QUESTIONS AND PROBLEMS

1. Define habit and contrast it with reflex and instinctive behavior. In what way does the formation of habits promote economy in behavior?

2. In acquiring useful and desirable habits, what general principles are deducible from the facts of nervous action? Of what advantage are habits?

3. Why do habits play an important part in human life?
4. What habits should be formed during the school period?

5. How would you secure a motive for the formation of a habit? 6. In building habits in children, how would you direct their attention to the essentials of the process?

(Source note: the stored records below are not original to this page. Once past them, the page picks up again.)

(** [event.log_event()] for each class: what the method evaluates to
    build its line; the line itself goes to the logger. *)
Definition log_event (ev : event) : result unit :=
  match cls ev with
  | Event | MessageEvent | NoticeEvent | RequestEvent | MetaEvent =>
      log_event_base ev
  | PrivateMessageEvent =>
      try! _ := dict_method (attr ev "sender") in
      try! _ := get_text ev in
      Ok tt
  | GroupMessageEvent =>
      try! _ := (if truth (attr ev "anonymous")
                 then dict_method (attr ev "anonymous")
                 else dict_method (attr ev "sender")) in
      try! _ := get_text ev in
      Ok tt
  | GroupUploadNoticeEvent => dict_method (attr ev "file")
  | GroupHonorNoticeEvent =>
      if hashable (attr ev "honor_type") then Ok tt else Raise TypeError
  | _ => Ok tt
  end.

(** The count [message_count['received']] after a message event. *)
Definition count_received (ev : event) (received : nat) : nat :=
  if isinstance ev GroupMessageEvent || isinstance ev PrivateMessageEvent
  then S received else received.

(** [LunarBot._handle_event] on one frame taken from the queue, with the
    [log_event] call that opens each of the handlers it dispatches to.
    Returns how the event was handled, or what the method raises, and the
    count of received messages, which [_handle_message_event] updates
    before it reads the text and dispatches. *)
Definition _handle_event (rt : runtime) (st : manager)
  (trigger_keyword : option pystr)
  (native_commands : pystr -> option (pystr -> event -> bool))
  (received : nat) (event_data : json) : result handled_by * nat :=
  match create_event_of_frame event_data (Some rt) with
  | Raise e => (Raise e, received)
  | Ok event =>
      match log_event event with
      | Raise e => (Raise e, received)
      | Ok _ =>
          if isinstance event MessageEvent then
            (try! r := _handle_message_event st trigger_keyword
                         native_commands event in
             Ok (fst r),
             count_received event received)
          else
            let '(r, calls, _) := handle_event st trigger_keyword event in
            (try! _ := except_Exception r in Ok (Plugins r calls), received)
      end
  end.

(** What a run of [_listen_events] did: how each handled frame was
    handled, the count of received messages, what ended the loop if
    something raised did, the calls made for [LunarStopListen], and what
    the method itself lets out. *)
Record listened := {
  handled : list handled_by;
  received_count : nat;
  ended_by : option exn;
  stop_calls : list invocation;
  raised : option exn
}.

(** The loop of [_listen_events] over the frames [listen] yields. *)
Fixpoint handle_frames (rt : runtime) (st : manager)
  (trigger_keyword : option pystr)
  (native_commands : pystr -> option (pystr -> event -> bool))
  (received : nat) (frames : list json)
  : list handled_by * nat * option exn :=
  match frames with
  | [] => ([], received, None)
  | event_data :: rest =>
      match _handle_event rt st trigger_keyword native_commands received event_data with
      | (Ok r, received') =>
          let '(t, n, e) :=
            handle_frames rt st trigger_keyword native_commands received' rest in
          (r :: t, n, e)
      | (Raise e, received') => ([], received', Some e)
      end
  end.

7. How would you hold the children's attention to the task? 8. Why does there seem to be varying rates of progress in the formation of any one habit?

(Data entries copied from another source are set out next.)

(** The predicate of the filters [critical], [high] and [medium]:
    [((codeScanning.k || 0) + (dependabot.k || 0)) > 0] *)
Definition hasSeverity (k : string) (r : RepositoryRecord) : bool :=
  match vulnerabilities r with
  | val vulns =>
      0 <? severityCount (codeScanning vulns) k + severityCount (dependabot vulns) k
  | _ => false
  end.

(** The predicate of the filters [codeql], [dependabot] and [secrets]:
    [if (!vulns || !vulns.kind) return false; return (vulns.kind.total || 0) > 0] *)
Definition hasAlerts (kind : VulnerabilityBundle -> js AlertSummary)
    (r : RepositoryRecord) : bool :=
  match vulnerabilities r with
  | val vulns => js_truthy (kind vulns) && (0 <? totalOf (kind vulns))
  | _ => false
  end.

(** The predicate of the filter [secure] *)
Definition isSecure (r : RepositoryRecord) : bool :=
  match vulnerabilities r with
  | val vulns =>
      (totalOf (codeScanning vulns) =? 0) &&
      (totalOf (dependabot vulns) =? 0) &&
      (totalOf (secretScanning vulns) =? 0)
  | _ => true
  end.

(** [if (on) filtered = filtered.filter(p)] *)
Definition keepIf (on : bool) (p : RepositoryRecord -> bool)
    (filtered : list RepositoryRecord) : list RepositoryRecord :=
  if on then List.filter p filtered else filtered.

(** The security filters of [applyFilters], in the order of the code *)
Definition applySecurityFilters (f : Filters.t)
    (filtered : list RepositoryRecord) : list RepositoryRecord :=
  let filtered := keepIf (Filters.critical f) (hasSeverity "critical") filtered in
  let filtered := keepIf (Filters.high f) (hasSeverity "high") filtered in
  let filtered := keepIf (Filters.medium f) (hasSeverity "medium") filtered in
  let filtered := keepIf (Filters.codeql f) (hasAlerts codeScanning) filtered in
  let filtered := keepIf (Filters.dependabot f) (hasAlerts dependabot) filtered in
  let filtered := keepIf (Filters.secrets f) (hasAlerts secretScanning) filtered in
  keepIf (Filters.secure f) isSecure filtered.

(** A record passes every filter that is switched on *)
Definition passes (f : Filters.t) (r : RepositoryRecord) : bool :=
  implb (Filters.critical f) (hasSeverity "critical" r) &&
  implb (Filters.high f) (hasSeverity "high" r) &&
  implb (Filters.medium f) (hasSeverity "medium" r) &&
  implb (Filters.codeql f) (hasAlerts codeScanning r) &&
  implb (Filters.dependabot f) (hasAlerts dependabot r) &&
  implb (Filters.secrets f) (hasAlerts secretScanning r) &&
  implb (Filters.secure f) (isSecure r).

(** Only the filters [codeql] and [secure] switched on *)
Definition codeqlAndSecure : Filters.t :=
  {| Filters.critical := false; Filters.high := false; Filters.medium := false;
     Filters.codeql := true; Filters.dependabot := false;
     Filters.secrets := false; Filters.secure := true |}.

(** In a summary no severity count is negative or larger than the total *)
Definition countsWithinTotal (s : AlertSummary) : Prop :=
  forall k, 0 <= severityCount (val s) k <= total s.

(** ** fetchOrganizationRepos and waitForRateLimit *)

(** What the request for one page of an organization's repositories gives:
    a parsed body with the response's [link] header, or the message of the
    error it rejects with ([GitHub API error: <status>], or that of the
    JSON parser or of the socket) *)
Inductive ListingBody (A : Type) :=
  | ReposPage (response : list A) (link : js string)
  | NotRepos.
Arguments ReposPage {A}.
Arguments NotRepos {A}.

Definition dquote : ascii := ascii_of_nat 34.

(** The text [rel=] followed by the word next in double quotes *)
Definition REL_NEXT : string :=
  String.append "rel=" (String dquote (String.append "next" (String dquote ""))).

(** The [while (hasMore)] loop, from [page] on, [repos] holding what the
    pages before gave.  The errors built here carry a message only. *)
Fixpoint fetchOrganizationRepos {A} (fuel : nat)
    (request : nat -> string + ListingBody A) (page : nat) (repos : list A)
  : outcome (list A) :=
  match fuel with
  | O => Pending
  | S fuel' =>
      match request page with
      | inr (ReposPage response link) =>
          let repos' := (repos ++ response)%list in
          if includes_str REL_NEXT (jsor_default link "")
          then fetchOrganizationRepos fuel' request (S page) repos'
          else Resolved repos'
      | inr NotRepos => Resolved repos
      | inl msg =>
          if includes_str "404" msg then Resolved repos
          else Rejected {| statusCode := None; message := msg |}
      end
  end.

Record RateLimitState := mkRateLimitState {
  remaining : Z;
  resetAt : Z;
  requestsThisMinute : Z;
  lastRequestTime : Z
}.

Definition requestsPerMinute : Z := 200.
Definition minDelayBetweenRequests : Z := 200.

(** One call of [waitForRateLimit] that no other call interleaves with:
    [now] is the first reading of the clock and [later] the one stored at
    the end.  Returns the durations slept, in order, and the state left. *)
Definition waitForRateLimit (st : RateLimitState) (now later : Z)
  : list Z * RateLimitState :=
  let count1 :=
    if 60000 <? now - lastRequestTime st then 0 else requestsThisMinute st in
  let waitTime := 60000 - (now - (lastRequestTime st - 60000)) in
  let minuteWait := (requestsPerMinute <=? count1) && (0 <? waitTime) in
  let count2 := if minuteWait then 0 else count1 in
  let timeSinceLastRequest := now - lastRequestTime st in
  let sleeps :=
    ((if minuteWait then [waitTime] else []) ++
     (if timeSinceLastRequest <? minDelayBetweenRequests
      then [minDelayBetweenRequests - timeSinceLastRequest] else []))%list in
  (sleeps,
   {| remaining := remaining st;
      resetAt := resetAt st;
      requestsThisMinute := count2 + 1;
      lastRequestTime := later |}).

(** A listing that serves the pages [pages] from page [start] on, each
    with a link to the next, and then answers [after] *)
Definition listingOf {A} (start : nat) (pages : list (list A))
    (after : string + ListingBody A)
  : nat -> string + ListingBody A :=
  fun page =>
    match pages !! (page - start)%nat with
    | Some items =>
        if (start <=? page)%nat then inr (ReposPage items (val REL_NEXT))
        else after
    | None => after
    end.

(** * Properties *)

(** ** Age buckets *)

Lemma agingStep_buckets now acc a b :
  acc_buckets (agingStep now acc a) !! b =
  (fun n => if agedIn now b a then Z.succ n else n) <$> acc_buckets acc !! b.
Proof.
  unfold agingStep, agedIn, incr.
  destruct (created_at a) as [created|]; cbn.
  - rewrite lookup_alter.
    destruct (String.eqb_spec (ageBucket (daysBetween created now)) b) as [->|Hne].
    + rewrite decide_True by done. done.
    + rewrite decide_False by done. by destruct (acc_buckets acc !! b).
  - by destruct (acc_buckets acc !! b).
Qed.

Lemma aging_fold_buckets now alerts : forall acc b,
  acc_buckets (foldl (agingStep now) acc alerts) !! b =
  (fun n => n + len (List.filter (agedIn now b) alerts)) <$> acc_buckets acc !! b.
Proof.
  induction alerts as [|a alerts IH]; intros acc b; cbn [foldl List.filter].
  - destruct (acc_buckets acc !! b); cbn; [f_equal; unfold len; cbn; lia | done].
  - rewrite IH, agingStep_buckets.
    destruct (acc_buckets acc !! b) as [n|]; cbn; [|done].
    f_equal. destruct (agedIn now b a); unfold len; cbn [length]; lia.
Qed.

Lemma zeroAgeBuckets_lookup b :
  b ∈ AGE_BUCKETS -> zeroAgeBuckets !! b = Some 0.
Proof.
  unfold AGE_BUCKETS. rewrite !elem_of_cons, elem_of_nil.
  intros [->|[->|[->|[->|[->|[]]]]]]; reflexivity.
Qed.

Lemma agingOf_bucket_count now alerts b :
  b ∈ AGE_BUCKETS ->
  ageBuckets (agingOf now alerts) !! b =
  Some (len (List.filter (agedIn now b) alerts)).
Proof.
  intros Hb. unfold agingOf. cbn [ageBuckets].
  rewrite aging_fold_buckets. cbn [acc_buckets].
  rewrite (zeroAgeBuckets_lookup b Hb). cbn. f_equal.
Qed.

9. Attempt to analyze the reasons why children do not succeed equally well in all cases of habit formation.

10. Why is it most important that all practice of the learner be accurate?

11. What addition should be made to the maxim, "Practice makes perfect"?

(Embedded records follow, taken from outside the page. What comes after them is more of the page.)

Lemma ticks_within_window (ts : list tick) (c : Channel) (d : Q) :
  Py.num_of (watering_delay c) = Some d →
  Forall (λ t, (t_check (now t) - last_dose c <= d)%Q) ts →
  dosed (run_ticks_events ts c) = false ∧
  last_dose (run_ticks ts c) = last_dose c.
Proof.
  revert c. induction ts as [|t ts IH]; intros c Hd Hall.
  - split; reflexivity.
  - apply Forall_cons in Hall as [Ht Hts].
    destruct (update_within_window (now t) (sense (reading t) c) d Hd Ht)
      as [Hno Hlast].
    pose proof (update_frame (now t) (sense (reading t) c)) as Hfr.
    cbv zeta in Hfr.
    destruct Hfr as (_ & _ & _ & _ & _ & _ & _ & _ & Hdelay & _).
    change (last_dose (sense (reading t) c)) with (last_dose c) in Hlast.
    change (watering_delay (sense (reading t) c)) with (watering_delay c)
      in Hdelay.
    destruct (IH (run_tick t c)) as [IHno IHlast].
    + unfold run_tick. rewrite Hdelay. exact Hd.
    + unfold run_tick. rewrite Hlast. exact Hts.
    + cbn [run_ticks_events]. rewrite run_ticks_cons, dosed_app, Hno, IHno.
      split; [reflexivity|]. rewrite IHlast. exact Hlast.
Qed.

(** ** The channel state machine *)

(** C3 — Dormant channel.  For a channel whose [enabled] attribute is
    false (or any other falsy value), [update] is a no-op whatever the
    sensor reads: it returns normally, the channel object is left exactly
    as it was ([alarm] and [last_dose] included) and nothing is emitted,
    neither a pump dose nor a log record. *)
Theorem update_disabled_noop (t : clock) (sat : Q) (c : Channel) :
  Py.truthy (enabled c) = false →
  update t (sense sat c) = (Ok tt, sense sat c, []).
Proof.
  intros Hoff. unfold update. run_eff. rewrite Hoff. reflexivity.
Qed.

Lemma update_disabled_noop_witness :
  enabled default_channel = PyBool false ∧
  update (mkClock 100 100) (sense 0.125 default_channel)
  = (Ok tt, sense 0.125 default_channel, []).
Proof.
  split; [reflexivity|].
  apply (update_disabled_noop (mkClock 100 100) 0.125 default_channel).
  reflexivity.
Defined.

(** C1 — Alarm latch.  Once the [alarm] flag of a channel is true, a call
    of [update] leaves it true, and so does any number of ticks whatever
    the sensor reads on them (readings above [alarm_level] included) and a
    settings load; of the button events only "B" (pin 6, the acknowledge
    action) touches the flag, and it clears it. *)
Theorem alarm_latch (g : Globals) (i : nat) (c : Channel)
    (ts : list tick) (t : clock) (config : option (gmap string pyval)) :
  channels g !! i = Some c →
  alarm c = true →
  alarm (state_after (update t c)) = true ∧
  alarm (run_ticks ts c) = true ∧
  alarm (update_from_yml config c) = true ∧
  (∀ pin, pin ≠ 6 → alarm <$> channels (press pin g) !! i = Some true) ∧
  alarm <$> channels (press 6 g) !! i = Some false.
Proof.
  intros Hi Ha. repeat split.
  - apply update_alarm_kept, Ha.
  - apply run_ticks_alarm_kept, Ha.
  - destruct config; exact Ha.
  - intros pin Hpin. unfold press.
    destruct (pin_cases pin) as [->|[->|[->|[->|Hother]]]].
    + rewrite handle_button_A.
      destruct (current_subview g =? 0); cbn; rewrite Hi; cbn; congruence.
    + congruence.
    + rewrite handle_button_X.
      destruct (Py.index views (current_view g)) as [[v|vs]|e]; cbn;
        try (rewrite Hi; cbn; congruence).
      destruct (py_mod _ _); cbn; rewrite Hi; cbn; congruence.
    + rewrite handle_button_Y. cbn. rewrite Hi. cbn. congruence.
    + rewrite handle_button_other by exact Hother.
      cbn. rewrite Hi. cbn. congruence.
  - unfold press. rewrite handle_button_B. cbn.
    rewrite list_lookup_fmap, Hi. reflexivity.
Qed.

Lemma alarm_latch_witness :
  let c := set_alarm true sample_channel in
  let g := mkGlobals [c] 1 1 None in
  alarm (run_ticks [mkTick 0.75 (mkClock 5 5); mkTick 1 (mkClock 6 6)] c)
  = true ∧
  alarm <$> channels (press 6 g) !! 0%nat = Some false.
Proof.
  intros c g.
  destruct (alarm_latch g 0 c
              [mkTick 0.75 (mkClock 5 5); mkTick 1 (mkClock 6 6)]
              (mkClock 5 5) None) as (_ & Hticks & _ & _ & Hack);
    [reflexivity | reflexivity | split; assumption].
Defined.

(** C10 — Implicit alarm gating.  [update] raises the alarm flag only on
    a tick on which the channel is enabled and the reading is below
    [water_level] as well as below [alarm_level]; in particular, when
    [alarm_level] lies above [water_level], a reading from [water_level]
    up to (excluding) [alarm_level] makes [update] do nothing at all, so
    the alarm is not raised. *)
Theorem alarm_gated_by_water_level (t : clock) (c : Channel) :
  (alarm c = false → alarm (state_after (update t c)) = true →
   Py.truthy (enabled c) = true ∧
   Py.float_lt (saturation (sensor c)) (water_level c) = Ok true ∧
   Py.float_lt (saturation (sensor c)) (alarm_level c) = Ok true) ∧
  (∀ w a : Q,
     water_level c = PyNum w → alarm_level c = PyNum a →
     (w < a)%Q →
     (w <= saturation (sensor c))%Q → (saturation (sensor c) < a)%Q →
     update t c = (Ok tt, c, [])).
Proof.
  split.
  - intros Hoff. unfold update, water. run_eff.
    repeat case_cond; cbn; intros Hon; try congruence;
      repeat split; reflexivity.
  - intros w a Hw Ha _ Hle _. unfold update. run_eff.
    destruct (Py.truthy (enabled c)); [|reflexivity]. eff_cbn.
    unfold Py.float_lt. rewrite Hw. cbn [Py.num_of].
    rewrite (proj2 (Qltb_ge _ _) Hle). reflexivity.
Qed.

Lemma alarm_gated_by_water_level_witness :
  (let c := sense 0.125 sample_channel in
   alarm c = false ∧
   alarm (state_after (update (mkClock 1 1) c)) = true ∧
   Py.float_lt (saturation (sensor c)) (water_level c) = Ok true) ∧
  (let c := sense 0.375 inverted_channel in
   water_level c = PyNum 0.25 ∧ alarm_level c = PyNum 0.5 ∧
   Py.truthy (enabled c) = true ∧
   update (mkClock 1 1) c = (Ok tt, c, [])).
Proof.
  split.
  - intros c.
    destruct (alarm_gated_by_water_level (mkClock 1 1) c) as [Honly _].
    assert (Hoff : alarm c = false) by reflexivity.
    assert (Hon : alarm (state_after (update (mkClock 1 1) c)) = true)
      by (vm_compute; reflexivity).
    destruct (Honly Hoff Hon) as (_ & Hwater & _).
    repeat split; assumption.
  - intros c.
    destruct (alarm_gated_by_water_level (mkClock 1 1) c) as [_ Hbetween].
    assert (Hnoop : update (mkClock 1 1) c = (Ok tt, c, [])).
    { apply (Hbetween 0.25 0.5)%Q;
        first [ vm_compute; reflexivity | vm_compute; congruence ]. }
    repeat split; try assumption; vm_compute; reflexivity.
Defined.

(** When the channel is enabled and thirsty, the doses [update] requests
    are those [water] requests. *)
Lemma update_doses (t : clock) (c : Channel) :
  Py.truthy (enabled c) = true →
  Py.float_lt (saturation (sensor c)) (water_level c) = Ok true →
  List.filter is_dose (events_of (update t c)) = events_of (water t c) ∧
  last_dose (state_after (update t c)) = last_dose (state_after (water t c)).
Proof.
  intros Hen Hsat. unfold update, water. run_eff. rewrite Hen, Hsat.
  eff_cbn. repeat case_cond; cbn; split; reflexivity.
Qed.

12. Justify the following and give an actual example of each: "Habit saves time." "Habit simplifies movements." "Habit lessens fatigue." "Habit diminishes the constant attention with which the act is performed." "Habit makes movements more accurate" (James).

13. Is it better to break a bad habit abruptly or by degrees! 14. How are habits formed most effectively?

15. "The goal of education should be the early formation of the habit of forming habits" (Seashore). List some of the habits that would certainly be included.

16. Why are "exceptions" unfortunate in habit formation?

17. Why are people taught to typewrite without looking at the keys?

18. In what way do children form habits of teasing, obedience, whining, patience, good temper, boldness, etc?

19. Why are habits formed in youth so much harder to break than those formed later in life?

20. Justify the following in terms of the theory of habit formation: "The drunken Rip Van Winkle in Jefferson's play, excuses himself for every fresh dereliction by saying, 'I won't count this time!' Well! he may not count it and a kind Heaven may not count it; but it is being counted none the less" (James).

21. Justify Miss Norsworthy's statement that, "For any desired habit (in children] we cannot trust to mere repetition; it must be repetition with satisfactory results."

22. What psychology is contained in the view, that if we "let a child run until it is seven, we can never catch it"?

23. Can habits be formed after one is thirty? Can one learn a foreign language after that age? Justify your answer.

24. How many teachers of health education develop a "health consciousness" that will tend to find expression in health habits?

25. Are the following good or bad maxims as applied to the formation of habits? Give an example and justify your answer of each. "In all education we should make our nervous system our ally instead of our enemy." "We must take care to launch ourselves with a strong and decided an initiative as possible." "Never suffer an exception to occur till the new habit is securely rooted in your life." "Seize the very first possible opportunity to act on every resolution you make, and on every emotional prompting you may experience in the direction of the habits you aspire to gain." "Keep the faculty of effort alive in you by a little gratuitous exercise every day" (James).

26. How should the child be given skill in the application of established rules, principles, laws, etc.?

27. What are some of the reasons that the work of the teacher and parent is often difficult?

28. Give a concrete illustration of the hierarchy of habits.

29. Make a list of habits that are helpful to health or civic efficiency of the individual. List habits that are injurious.

30. Give examples of habits that were formed by a single intense reaction.

REFERENCES

ANGELL, J. R., Introduction to Psychology (New York, Henry Holt & Co., 1918), Chap. iv.

BOLTON, F. E., Everyday Psychology for Teachers (New York, Charles Scribner's Sons, 1923), Chaps. vii-ix.

BURT, Cyril, The Young Delinquent (New York, D. Appleton & Co., 1925), Chap. xi.